Let me put this more bluntly: If the comments on your site's content are broken, it's your fault.
In its announcement of the policy change, Popular Science cites research that shows that if a discussion is highly polarized, readers of that discussion tend to develop strong, polarized opinions that affect their trust in the article itself. Negative comments can lead to a reduction in the credibility of the article, even if those comments are entirely unfounded. Thus, the trolls don't just ruin the conversation, they can hurt the cause of science. That's an additional reason to worry about troll-filled discussions.
Bora Zivkovic, the blog editor at Scientific American, cited the same research in a post in February, but he came to a different conclusion. He recognizes the problem and writes, "If commenters think your commenting thread is a public space where they can do whatever they want because nobody's watching, they will do whatever they want. And that is not pretty."
"One option," he says, "is to give up on comments entirely, and perhaps completely shut down the commenting functionality, trying, at the same time, to find and track discussions wherever they may be happening." Zivkovic chose the other option: He's rigorously moderating the discussions on his personal blog hosted by Scientific American.
Key to this, Zivkovic is enforcing some sensible rules intended to bring about a particular type of discourse. It's Scientific American, so he's not looking for witty banter or amusing GIFs. The discussions on his blog, he says, "are about science and about the way science and society interact. This also means that the content of our site tries to present factual information about the world, as best discerned from scientific data." Troll and your comment will be removed. Cry that you've been censored, and he "will laugh out loud."
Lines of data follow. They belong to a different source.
(** An unknown deviation of moderate severity has no estimated impact. *)
Lemma calculate_impact_metrics_table_witness :
  estimates (calculate_impact_metrics "unknown" "moderate" "rice")
    = low_confidence 0 0.
Proof.
  pose proof (calculate_impact_metrics_table "rice")
    as (_ & _ & _ & _ & _ & _ & _ & _ & _ & _ & _ & _ & Hother & _).
  apply Hother. intros [Hd _].
  rewrite !elem_of_cons, elem_of_nil in Hd. by destruct_or!.
Defined.

(** Rice on its 108th day, in good health and without critical tasks, is
    ready for the harvest. *)
Lemma can_transition_to_harvest_ready_witness :
  ∃ r, can_transition_to_harvest (H := externals) (single rice) season_id
         (108 * day) = Ok r ∧
       ready r = true.
Proof.
  apply (proj1 (can_transition_to_harvest_ready (H := externals)
                  (single rice) season_id (108 * day))).
  exists rice, (VDatetime (Naive 0)), 0, "rice",
         [ {[ "priority" := VStr "normal" ]} ].
  split; [apply stored_single|].
  split; [by_evaluation|].
  split; [constructor|].
  split; [exact (crop_named rice "Rice" eq_refl)|].
  split; [by vm_compute|].
  split; [intros health Hh; vm_compute in Hh; injection Hh as <-;
          left; by vm_compute|].
  split; [reflexivity|].
  intros task ->%list_elem_of_singleton. by vm_compute.
Defined.

(** C6, the claim as stated fails: rice on its 108th day whose health
    score is NaN is reported ready, since [health < 50] is false for NaN,
    although its health score is neither absent nor at least 50. *)
Lemma can_transition_to_harvest_nan_health :
  (∃ r, can_transition_to_harvest (H := externals) (single rice_nan)
          season_id (108 * day) = Ok r ∧
        ready r = true) ∧
  ¬ harvest_conditions (H := externals) (single rice_nan) season_id
      (108 * day).
Proof.
  split.
  - exists {| ready := true;
              reasons := [CropAge 108; HealthOk (VFloat S754_nan);
                          NoCriticalPending];
              recommendation := Some "Can transition to harvest" |}.
    split; [by_evaluation|done].
  - intros (season & _ & _ & _ & _ & (o & Ho & Hfind) & _ & _ & _ & _
            & Hhealth & _).
    assert (ObjectId season_id = Ok season_oid) as Hid by by_evaluation.
    rewrite Hid in Ho. injection Ho as <-.
    rewrite seasons_single, lookup_singleton_eq in Hfind.
    injection Hfind as <-.
    exact (Hhealth (VFloat S754_nan) eq_refl).
Qed.
Definition set_keySignature (v : KeySignature.t) (r : t) : t := mk v
  (keySignatureType r) (timeSignatureNumerator r) (timeSignatureDenominator
  r) (tripletFeel r) (isRepeatStart r) (repeatCount r) (alternateEndings r)
  (tempoAutomations r) (section r) (isAnacrusis r).
Definition set_keySignatureType (v : KeySignatureType.t) (r : t) : t := mk
  (keySignature r) v (timeSignatureNumerator r) (timeSignatureDenominator r)
  (tripletFeel r) (isRepeatStart r) (repeatCount r) (alternateEndings r)
  (tempoAutomations r) (section r) (isAnacrusis r).
Definition set_timeSignatureNumerator (v : JsNum) (r : t) : t := mk
  (keySignature r) (keySignatureType r) v (timeSignatureDenominator r)
  (tripletFeel r) (isRepeatStart r) (repeatCount r) (alternateEndings r)
  (tempoAutomations r) (section r) (isAnacrusis r).
Definition set_timeSignatureDenominator (v : JsNum) (r : t) : t := mk
  (keySignature r) (keySignatureType r) (timeSignatureNumerator r) v
  (tripletFeel r) (isRepeatStart r) (repeatCount r) (alternateEndings r)
  (tempoAutomations r) (section r) (isAnacrusis r).
Definition set_tripletFeel (v : TripletFeel.t) (r : t) : t := mk
  (keySignature r) (keySignatureType r) (timeSignatureNumerator r)
  (timeSignatureDenominator r) v (isRepeatStart r) (repeatCount r)
  (alternateEndings r) (tempoAutomations r) (section r) (isAnacrusis r).
Definition set_isRepeatStart (v : bool) (r : t) : t := mk (keySignature r)
  (keySignatureType r) (timeSignatureNumerator r) (timeSignatureDenominator
  r) (tripletFeel r) v (repeatCount r) (alternateEndings r)
  (tempoAutomations r) (section r) (isAnacrusis r).
Definition set_repeatCount (v : JsNum) (r : t) : t := mk (keySignature r)
  (keySignatureType r) (timeSignatureNumerator r) (timeSignatureDenominator
  r) (tripletFeel r) (isRepeatStart r) v (alternateEndings r)
  (tempoAutomations r) (section r) (isAnacrusis r).
Definition set_alternateEndings (v : Z) (r : t) : t := mk (keySignature r)
  (keySignatureType r) (timeSignatureNumerator r) (timeSignatureDenominator
  r) (tripletFeel r) (isRepeatStart r) (repeatCount r) v (tempoAutomations
  r) (section r) (isAnacrusis r).
Definition set_tempoAutomations (v : list Automation.t) (r : t) : t := mk
  (keySignature r) (keySignatureType r) (timeSignatureNumerator r)
  (timeSignatureDenominator r) (tripletFeel r) (isRepeatStart r)
  (repeatCount r) (alternateEndings r) v (section r) (isAnacrusis r).
Definition set_section (v : option Section.t) (r : t) : t := mk
  (keySignature r) (keySignatureType r) (timeSignatureNumerator r)
  (timeSignatureDenominator r) (tripletFeel r) (isRepeatStart r)
  (repeatCount r) (alternateEndings r) (tempoAutomations r) v (isAnacrusis
  r).
Definition set_isAnacrusis (v : bool) (r : t) : t := mk (keySignature r)
  (keySignatureType r) (timeSignatureNumerator r) (timeSignatureDenominator
  r) (tripletFeel r) (isRepeatStart r) (repeatCount r) (alternateEndings r)
  (tempoAutomations r) (section r) v.
End MasterBar.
Nor will Zivkovic allow comments that are off-topic. If an article is about, say, a new hypothesis about the relation of geography and the variation of species, a comment debating the theory of evolution itself will count as off-topic. "Evolution is a fact," Zivkovic writes. "Questioning the fact of evolution is not a part of discussion of a particular new finding or mechanism ... The same goes for climate change."
That sounds pretty harsh and perhaps even unscientific. It's neither. It sounds harsh because we've been told that all authentic conversations have to be open to every point of view. But that's just baloney. Conversations require a great deal of common agreement in order to enable some useful disagreement. In this case, a useful disagreement is about what a post is about, not about whether science itself is valid.
It sounds unscientific because we've been told that scientists are open to new facts and hypotheses. And that's true ... but those facts and hypotheses have to follow the rules of science itself. So, your "feeling" that something is true or your Biblical citations are not welcome in a scientific discussion. They are perfectly welcome elsewhere. Write your own post about them. Similarly, comments from scientists claiming that miracles are impossible because they violate natural law should count as trolling at a faith-based site.
Even among people who share a set of beliefs—for example, among scientists—there will certainly be arguments about what constitutes an on-topic and legitimate criticism of a post. Topics are not so cut and dried that it's always obvious when one has strayed away from them. All rules are subject to argument. The important thing is to have rules, to make them clear and public, and to enforce them as best you can.
That's not just how commenting systems work. It's how knowledge itself works.